June 12, 2012

De La Torre, Latina/o Social Ethics (Part 2/2)


De La Torre is absolutely correct that powerlessness is the only possible starting point for a new ethics, since, as De La Torre has already established in the first chapter, an ethics of power can only lead to devastating essentialisms and “complicity with empire” (31). That chapter, titled “The Need to Move Beyond Eurocentric Ethics,” will be the focus of my discussion for the rest of this review, and I will argue that it contains several valuable insights into the concealed operations of regulation and control in academic and political discourse.

Eurocentric ethics could be defined as any mode of moral discourse that is produced by the dominant culture and, concomitantly, privileges that culture—whether this privileging is intentional or not does not affect the exclusionary consequences and is therefore irrelevant for De La Torre’s investigation. De La Torre identifies such ideological bias in three figures: Walter Rauschenbusch, Reinhold Niebuhr, and Stanley Hauerwas. If anything is surprising about De La Torre’s reading of these authors, it is how little “digging” he had to do to locate the instances of ethnic elitism and reactionary politics in their work. De La Torre argues that Eurocentric ethics is characterized by covert rationalizations of the normalizing function of state and law, which is expressed in these three authors in various ways. Thus, despite his progressive, socialist leanings, the only way Rauschenbusch could imagine the betterment of minority communities is as a result of their uncritical, wholesale adoption of “white” attitudes, customs, and culture. Similarly, Niebuhr’s “realism” signifies a sort of defeatist pragmatism that systematically excluded from its consideration the reality of the oppressed.

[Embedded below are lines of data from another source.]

Lemma read_frames_bridge id replies c r fs :
  wc_gone c = None → read_frames collect id replies [] = (r, fs) →
  read_frames bridge_receive id replies c = (r, ws_push (output_message <$> fs) c).
Proof.
  intros Hg. assert (∀ c, ws_push [] c = c) as Hnil
    by (intros []; unfold ws_push; cbn; by rewrite app_nil_r).
  assert (∀ pre, read_frames collect id replies pre = (r, pre ++ fs) →
            read_frames bridge_receive id replies c = (r, ws_push (output_message <$> fs) c)) as Hgen.
  2: { intros E. by apply (Hgen []). }
  revert c fs Hg. induction replies as [|[m|e] replies IH]; intros c fs Hg pre; cbn [read_frames].
  1,3: intros [= <- E]; apply (f_equal length) in E; rewrite length_app in E;
       destruct fs; cbn in E; [by rewrite Hnil|lia].
  assert (∀ r0, (r0, pre) = (r, pre ++ fs) → (r0, c) = (r, ws_push (output_message <$> fs) c)) as Hstop.
  { intros r0 [= -> E]. apply (f_equal length) in E. rewrite length_app in E.
    destruct fs; cbn in E; [by rewrite Hnil|lia]. }
  destruct (negb (fr_Version _ =? _) || _); [apply Hstop|].
  destruct (fr_Result (decode_frame m)); [apply Hstop|].
  destruct (_ && _) eqn:Hst; [cbn [orb]; apply Hstop|]. cbn [orb].
  destruct (MaxStreamFrameBytes <? _); [apply Hstop|].
  set (f := decode_frame m) in *. unfold collect at 1. intros E.
  destruct (read_frames_bounded _ _ _ _ _ E) as (fs' & Hfs & _).
  rewrite <- app_assoc in Hfs. apply app_inv_head in Hfs. cbn in Hfs. subst fs.
  assert (bridge_receive f c = (Ok tt, ws_push [output_message f] c)) as ->.
  { unfold bridge_receive, WriteJSON, output_message, ws_push. rewrite Hg.
    apply andb_false_iff in Hst as [Hst|Hst];
      apply negb_false_iff, bool_decide_eq_true in Hst; rewrite Hst; done. }
  cbn iota beta. rewrite (IH (ws_push [output_message f] c) fs' Hg (pre ++ [f])).
  - unfold ws_push. cbn. by rewrite <- app_assoc.
  - by rewrite <- app_assoc.
Qed.
Lemma deliver_destroy_step ev d b m w js j d' m' w' :
  (SubjectSandboxDestroy, ev) ∈ pending b → js !! ev_SandboxID ev = None →
  destroy_begin ev (d, (m, w)) = (j, (d', (m', w'))) →
  sys_inv (mkSys d b m w js) → sys_inv (mkSys d' b m' w' (with_job (ev_SandboxID ev) j js)).
Proof.
  intros Hp Hfree E [Hf Hm Hfit Hjs]. apply (pending_open _ _ _ js) in Hp. unfold rows in *. cbn in Hf, Hm, Hfit, Hjs.
  revert E. unfold destroy_begin. cbn [fst snd].
  destruct (DestroyVM Background (ev_VMID ev) (m, w)) as [rd [m1 w1]] eqn:Ed. intros [= <- <- <- <-].
  destruct (frame_destroy _ _ _ _ _ _ _ (mi_keys_ok _ Hm) Ed) as [HF Hgone].
  assert (manager_inv m1 []) as Hm1 by (eapply mgr_run_inv; [eapply destroy_runs; exact Ed|done]).
  set (js' := with_job _ _ js). assert (fits js' (sandboxes d) (open_events b js) m) as Hfit'.
  { apply fits_jobs; [|done]. intros s _ _ _. unfold tearing_down. by rewrite with_job_eq. }
  assert (fits js' (sandboxes d) (open_events b js) m1 ∧ ∀ k j, k ≠ ev_SandboxID ev → js !! k = Some j →
            job_ok (sandboxes d) m k j → job_ok (sandboxes d) m1 k j) as [Hfit1 Hothers].
  { destruct (sandboxes d !! ev_SandboxID ev) as [s|] eqn:Hs.
    - assert (sb_VmID s = ev_VMID ev) as Hvm by by apply (f_events _ _ _ _ Hfit _ _ _ Hp Hs).
      rewrite <- Hvm in HF. split.
      + eapply fits_manager; [exact Hs| |exact HF|done]. right. unfold tearing_down, js'. by rewrite with_job_eq.
      + intros k j Hne Hk. eapply job_ok_manager; [exact Hfit|by eapply job_open|exact Hs|done|done].
    - pose proof (no_row_no_vm _ _ _ _ _ Hfit Hp Hs) as Hno. revert Ed. unfold DestroyVM. rewrite Hno.
      intros [= <- <- <-]. done. }
  split; [done|done|..]; unfold rows; cbn.
  - eapply fits_pending; [|exact Hfit1]. apply open_events_step. by intros j' [= <-].
  - eapply jobs_ok_step; [exact Hjs|exact Hothers|]. intros j' [= <-]. by split.
Qed.

Lemma provision_step ev d b m w js r m' w' :
  js !! ev_SandboxID ev = Some (Provisioning ev) →
  ProvisionVM Background (ev_VMID ev) (m, w) = (r, (m', w')) →
  sys_inv (mkSys d b m w js) → sys_inv (mkSys d b m' w' (with_job (ev_SandboxID ev) (Some (Provisioned ev r)) js)).
Proof.
  intros Hk E [Hf Hm Hfit Hjs]. pose proof (job_open _ _ b _ Hk) as Hev. cbn [job_event] in Hev.
  unfold rows in *. cbn in Hf, Hm, Hfit, Hjs.
  destruct (Hjs _ _ Hk) as [_ Hn]. pose proof Hn as (s & Hs & Hst).
  assert (sb_VmID s = ev_VMID ev) as Hvm by by apply (f_events _ _ _ _ Hfit _ _ _ Hev Hs).
  pose proof (frame_provision _ _ _ _ _ _ _ (mi_keys_ok _ Hm) E) as HF. rewrite <- Hvm in HF.
  assert (manager_inv m' []) as Hm1 by (eapply mgr_run_inv; [eapply provision_runs; [apply Hm|exact E]|done]).
  split; [done|done|..]; unfold rows; cbn.
  - eapply fits_pending; [apply open_events_step; by intros j' [= <-]|].
    apply fits_jobs; [intros s' _ Hs'; congruence|]. eapply fits_manager; eauto.
  - eapply jobs_ok_step; [exact Hjs| |].
    + intros k j Hne Hkj. eapply job_ok_manager; [exact Hfit|by eapply job_open|exact Hs|done|done].
    + intros j' [= <-]. split; [done|]. split; [done|]. intros Hok. destruct r as [inst|e]; [|done].
      assert (m_instances m !! ev_VMID ev = None) as Hno.
      { destruct (m_instances m !! ev_VMID ev) as [inst'|] eqn:Hi; [|done].
        destruct (provision_existing Background _ _ w _ Hi) as [Hr _]. by rewrite E in Hr. }
      destruct (provision_cases _ _ _ _ _ _ _ Hno E) as (Hmi & i & Hi & Hii & Hrun & _ & Hl).
      exists inst, i. by rewrite Hmi, lookup_insert_eq.
Qed.

Lemma delete_row_step ev d b m w js :
  js !! ev_SandboxID ev = Some (Stopped ev) → sys_inv (mkSys d b m w js) →
  sys_inv (mkSys (sandboxRepo_Delete (ev_SandboxID ev) d).2 b m w (with_job (ev_SandboxID ev) None js)).
Proof.
  intros Hk [Hf Hm Hfit Hjs]. pose proof (job_open _ _ b _ Hk) as Hev. cbn [job_event] in Hev.
  unfold rows in *. cbn in Hf, Hm, Hfit, Hjs. destruct (Hjs _ _ Hk) as [_ Hgone]. unfold sandboxRepo_Delete, DeleteSandbox.
  match goal with |- context [statement ?f d] => destruct (statement_cases f d) as (fs & Hl & [[Hn [e ->]]| ->]) end;
    (split; [by auto|done|..]; unfold rows; cbn).
  - eapply fits_pending; [by apply open_events_step|]. apply fits_jobs; [|done]. intros s Hc. by destruct Hn; apply Hf.
  - by eapply jobs_ok_step.
  - eapply fits_pending; [by apply open_events_step|].
    apply fits_jobs; [intros s' _ Hs'; by rewrite lookup_delete_eq in Hs'|].
    destruct (sandboxes d !! ev_SandboxID ev) as [s|] eqn:Hs; [|by rewrite delete_id].
    eapply fits_delete; [exact Hs| |done]. by rewrite (proj1 (proj1 (f_events _ _ _ _ Hfit _ _ _ Hev Hs)) eq_refl).
  - eapply jobs_ok_step; [exact Hjs| |done]. intros k' j' Hne Hk'. apply job_ok_rows.
    intros (s0 & Hs0 & Hr). exists s0. by rewrite lookup_delete_ne.
Qed.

On this evidence, one must conclude that it would be ethically and intellectually indefensible to employ uncritically the paradigms of these thinkers. In fact, the only problem with De La Torre’s critique of such figures as Rauschenbusch and Niebuhr is that few if any serious ethicists in the academy today would build on the ground laid by these thinkers, for whom ethics, after all, was merely a channel for them to transmit their theological concerns. However, even though De La Torre’s discussion would be much more incisive and relevant if he could find examples from contemporary ethics—for instance, in human rights discourse one often finds both a rationalization of state power and the totalization of cultural or ethnic particularities—De La Torre’s critique of Eurocentric ethics is not dulled by his perhaps inappropriate selection of these three twentieth century thinkers.

This chapter of De La Torre’s book has its most immediate and important implications for the classroom. The public school system largely ignores the significant contributions to ethics, to science, to history that minority groups and non-European cultures have made—this is perhaps especially true when it comes to contributions made by Latina/os, despite the rapid growth of the Hispanic population in the United States. And not only the public school system, but in the university, too, the historical discipline, which is itself a construct of the modern West, implicitly asks students to identify with “the winners,” while engagement with contemporary issues constantly seeks a normative position from which other positions can be judged. Such rhetorical gestures aim at “cleaning up” the messy playing field of epistemological ethics, and any approach to ethics that seeks order is complicit with the state and therefore anathema to De La Torre’s “vulgar, earthy way of doing ethics” (122). Education, therefore, must engage with marginalized voices by asking the students to read history from the perspective of “the losers,” and it must also resist the perennial temptation to simplify, to reduce, to categorize. Our future and our liberation depend on the messiness that will result from an ethics and a pedagogy para joder.

De La Torre’s ethics carries within it the radical capacity to overturn the established order. It is fitting, then, that an instrument used to deprive marginalized people of a voice will now be used exclusively as a means to force those in power to hear the powerless speak. Even so, De La Torre does not dispense with the ethical paradigms of the modern West, nor does he attempt to wipe away the residue of the Enlightenment, inasmuch as such a project, as Foucault too has shown, is impossible. Most significantly, this book succeeds instead at redrawing the boundaries and re-centering the discursive space in which ethics are constructed and practiced. It is therefore a welcome contribution to the collaborative construction of a multicultural resistance to the injustices of state power and world capitalism.